Purpose of Processing

The form data and results are collected and are solely used for the purpose of usage analytics and potential corpus expansion.

Data Subject Rights

Under GDPR, you have various rights concerning the processing of your personal data, including:

  • The right to access your personal data.
  • The right to rectification if your data is inaccurate or incomplete.
  • The right to erasure of your data ("the right to be forgotten").
  • The right to restrict processing of your data.
  • The right to data portability.
  • The right to object to data processing.
  • The right to lodge a complaint with a supervisory authority.

Please note that exercising some of these rights may impact the functionality of the tool in relation to your use.

Data Security and Retention

We implement appropriate technical and organizational measures to ensure a level of security appropriate to the risk of the data processing activities.
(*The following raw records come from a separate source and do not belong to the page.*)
(** * sensor01: the serial line protocol of the heat-ai temperature sensor

    A shallow embedding of [src/sensor/sensor01_py/sensor01.py]: the
    [Sensor] class (its handlers [got_info], [got_data], [got_error], the
    line reader [read], the dispatcher [process]) and the body of the
    [while True] loop that forwards measurements to the database.

    Python objects are modelled as follows.
    - [str] is [string]; [bytes] is [list byte].
    - The attributes of [self] that the handlers touch form the record
      [Sensor]; [None] is [None].
    - A method is a computation in the monad [M]: it threads the [Sensor],
      appends to a trace of the calls to [debug], [data], [time.sleep] and
      [write_points], and either returns or raises.  Attribute
      assignments made before an exception is raised stay in place, as in
      Python.
    - What the outside world hands to one loop iteration (the outcome of
      [readline], the clock, the outcome of [write_points]) is the record
      [input].
    - The builtin [float] is a parameter of the development.
    - The configuration checks run at startup ([cfg_read], [cfg_validate],
      [cfg_check_missing_vals]) and the two logging functions are modelled
      over the sections and options of the [ConfigParser] and what
      reading each option gives, a string or an exception. *)

From Stdlib Require Import String Ascii List Bool Arith ZArith Lia.
From Stdlib.Strings Require Import Byte.
From Stdlib Require Import QArith.
Import ListNotations.
Local Open Scope string_scope.
Local Open Scope list_scope.
Local Open Scope nat_scope.

(** ** Strings and bytes *)

(** [s.split(sep)] for a one-character separator. *)
Fixpoint split (sep : ascii) (s : string) : list string :=
  match s with
  | EmptyString => [EmptyString]
  | String c r =>
      if Ascii.eqb c sep then EmptyString :: split sep r
      else match split sep r with
           | h :: t => String c h :: t
           | [] => [String c EmptyString]
           end
  end.

(** [c in s] for a character [c]. *)
Fixpoint contains (c : ascii) (s : string) : bool :=
  match s with
  | EmptyString => false
  | String x r => Ascii.eqb x c || contains c r
  end.

(** The slices [s[:n]] and [s[n:]]. *)
Fixpoint slice_to (n : nat) (s : string) : string :=
  match n, s with
  | S n', String c r => String c (slice_to n' r)
  | _, _ => EmptyString
  end.

Fixpoint slice_from (n : nat) (s : string) : string :=
  match n, s with
  | S n', String _ r => slice_from n' r
  | _, _ => s
  end.

(** The characters [str.strip()] removes, among the 128 ASCII ones:
    tab, line feed, vertical tab, form feed, carriage return, the four
    separators 0x1c-0x1f and the space. *)
Definition isspace (c : ascii) : bool :=
  let n := nat_of_ascii c in
  ((9 <=? n) && (n <=? 13)) || ((28 <=? n) && (n <=? 32)).

Fixpoint lstrip (s : string) : string :=
  match s with
  | EmptyString => EmptyString
  | String c r => if isspace c then lstrip r else s
  end.

Fixpoint rstrip (s : string) : string :=
  match s with
  | EmptyString => EmptyString
  | String c r =>
      match rstrip r with
      | EmptyString => if isspace c then EmptyString else String c EmptyString
      | r' => String c r'
      end
  end.

Definition strip (s : string) : string := rstrip (lstrip s).

(** Exceptions the modelled code can meet. [ExternalError] stands for
    whatever [Exception] the serial port or the database client raises,
    [InterpolationError] for what [cfg[section][option]] raises when the
    value of the option cannot be interpolated. *)
Inductive exn : Type :=
| ValueError_unpack (expected got : nat)
| ValueError_float (text : string)
| KeyError (key : string)
| UnicodeDecodeError (b : byte) (position : nat)
| ExternalError (description : string)
| InterpolationError (section option : string).

(** [data.decode('ascii')]: the first byte above 0x7f raises. *)
Fixpoint decode_from (position : nat) (data : list byte) : string + exn :=
  match data with
  | [] => inl EmptyString
  | b :: r =>
      if Byte.to_nat b <? 128 then
        match decode_from (S position) r with
        | inl s => inl (String (ascii_of_byte b) s)
        | inr e => inr e
        end
      else inr (UnicodeDecodeError b position)
  end.

Definition decode (data : list byte) : string + exn := decode_from 0 data.

Definition encode (s : string) : list byte := list_byte_of_string s.

(** ** A decimal reader

    One admissible behaviour of the builtin [float] on plain decimal
    text: an optional sign, digits, and an optional fraction, read as an
    exact rational.  It is used to run the model on concrete lines. *)
Definition digit_of (c : ascii) : option Z :=
  let n := nat_of_ascii c in
  if (48 <=? n) && (n <=? 57) then Some (Z.of_nat (n - 48)) else None.

Fixpoint digits (acc : Z) (count : nat) (s : string) : option (Z * nat * string) :=
  match s with
  | EmptyString => Some (acc, count, EmptyString)
  | String c r =>
      match digit_of c with
      | Some d => digits (10 * acc + d)%Z (S count) r
      | None => Some (acc, count, s)
      end
  end.

Definition unsigned_decimal (s : string) : option Q :=
  match digits 0%Z 0 s with
  | Some (whole, n, EmptyString) =>
      if n =? 0 then None else Some (inject_Z whole)
  | Some (whole, n, String "." r) =>
      match digits whole 0 r with
      | Some (mant, k, EmptyString) =>
          if (n + k =? 0) then None
          else Some (Qred (Qmake mant (Z.to_pos (10 ^ Z.of_nat k))))
      | _ => None
      end
  | _ => None
  end.

Definition decimal_float (s : string) : option Q :=
  match s with
  | String "-" r => option_map Qopp (unsigned_decimal r)
  | String "+" r => unsigned_decimal r
  | _ => unsigned_decimal s
  end.

(** ** The Sensor class *)

Section SensorModel.

(** The type of Python floats and the builtin [float] applied to a
    [str]: [None] when it raises [ValueError]. *)
Variable F : Type.
Variable float : string -> option F.

(** The attributes of a [Sensor] instance that the methods read or
    write. *)
Record Sensor : Type := mkSensor {
  id : option string;
  ver : option string;
  scale : option string;
  line : option string;
  temperature : option F;
  humidity : option F
}.

(** The three attributes that [got_info] sets. *)
Definition identity (s : Sensor) : option string * option string * option string :=
  (scale s, id s, ver s).

(** [Sensor.__init__]: every attribute starts as [None]. *)
Definition init : Sensor := mkSensor None None None None None None.

(** The record handed to [dbfd.write_points]. *)
Record point : Type := mkPoint {
  measurement : string;
  tags_location : string;
  time : string;
  fields_temperature : option F;
  fields_humidity : option F
}.

(** The arguments of each [debug(...)] call of the file, one constructor
    per call site. *)
Inductive debug_msg : Type :=
| GotInfoFailed (i : string) (ex : exn)
| TempSensorBoot (scale id version : string)
| GotDataFailed (d : string) (ex : exn)
| IdChanged (old : option string) (new : string)
| FloatError (d : string) (ex : exn)
| SensorError (id : option string) (e : string)
| ReadFailed (ex : exn)
| InvalidData (ex : exn) (line : string)
| InfluxError (ex : exn).

(** What a method does to the outside, in order. *)
Inductive event : Type :=
| Debug (m : debug_msg)
| Data (id temperature humidity : string)
| Sleep (seconds : nat)
| WritePoints (json : point).

Inductive res (A : Type) : Type :=
| Ret (a : A)
| Raise (ex : exn).
Arguments Ret {A} a.
Arguments Raise {A} ex.

Definition M (A : Type) : Type := Sensor -> res A * Sensor * list event.

Definition ret {A} (a : A) : M A := fun s => (Ret a, s, []).

Definition raise {A} (ex : exn) : M A := fun s => (Raise ex, s, []).

Definition bind {A B} (m : M A) (k : A -> M B) : M B :=
  fun s =>
    match m s with
    | (Ret a, s1, t1) =>
        match k a s1 with
        | (r, s2, t2) => (r, s2, t1 ++ t2)
        end
    | (Raise ex, s1, t1) => (Raise ex, s1, t1)
    end.

(** [try: m  except Exception as ex: ...]: the exception becomes a
    value; the state and the trace reached when it was raised are kept. *)
Definition attempt {A} (m : M A) : M (A + exn) :=
  fun s =>
    match m s with
    | (Ret a, s1, t1) => (Ret (inl a), s1, t1)
    | (Raise ex, s1, t1) => (Ret (inr ex), s1, t1)
    end.

Definition get : M Sensor := fun s => (Ret s, s, []).

Definition modify (f : Sensor -> Sensor) : M unit := fun s => (Ret tt, f s, []).

Definition emit (e : event) : M unit := fun s => (Ret tt, s, [e]).

Notation "x <- c ;; k" := (bind c (fun x => k))
  (at level 100, c at next level, right associativity).
Notation "c ;;; k" := (bind c (fun _ => k))
  (at level 100, right associativity).

Definition debug (m : debug_msg) : M unit := emit (Debug m).
Definition data (i t h : string) : M unit := emit (Data i t h).
Definition sleep (n : nat) : M unit := emit (Sleep n).

Definition set_id (v : option string) : M unit :=
  modify (fun s => mkSensor v (ver s) (scale s) (line s) (temperature s) (humidity s)).
Definition set_ver (v : option string) : M unit :=
  modify (fun s => mkSensor (id s) v (scale s) (line s) (temperature s) (humidity s)).
Definition set_scale (v : option string) : M unit :=
  modify (fun s => mkSensor (id s) (ver s) v (line s) (temperature s) (humidity s)).
Definition set_line (v : option string) : M unit :=
  modify (fun s => mkSensor (id s) (ver s) (scale s) v (temperature s) (humidity s)).
Definition set_temperature (v : option F) : M unit :=
  modify (fun s => mkSensor (id s) (ver s) (scale s) (line s) v (humidity s)).
Definition set_humidity (v : option F) : M unit :=
  modify (fun s => mkSensor (id s) (ver s) (scale s) (line s) (temperature s) v).

(** [float(x)] as a computation. *)
Definition to_float (x : string) : M F :=
  match float x with
  | Some v => ret v
  | None => raise (ValueError_float x)
  end.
Data is retained only for as long as necessary for the purposes for which it was collected.

Contact Information

For any inquiries or requests regarding your data rights, please contact our data protection officer at pbenzoni (at) gmfus.org.

By using the Information Laundromat tool, you acknowledge that you have read this disclaimer and agree to the processing of your data as described herein. If you do not agree with these terms, please do not use the tool.

This disclaimer is subject to updates and modifications. Users are encouraged to review it periodically.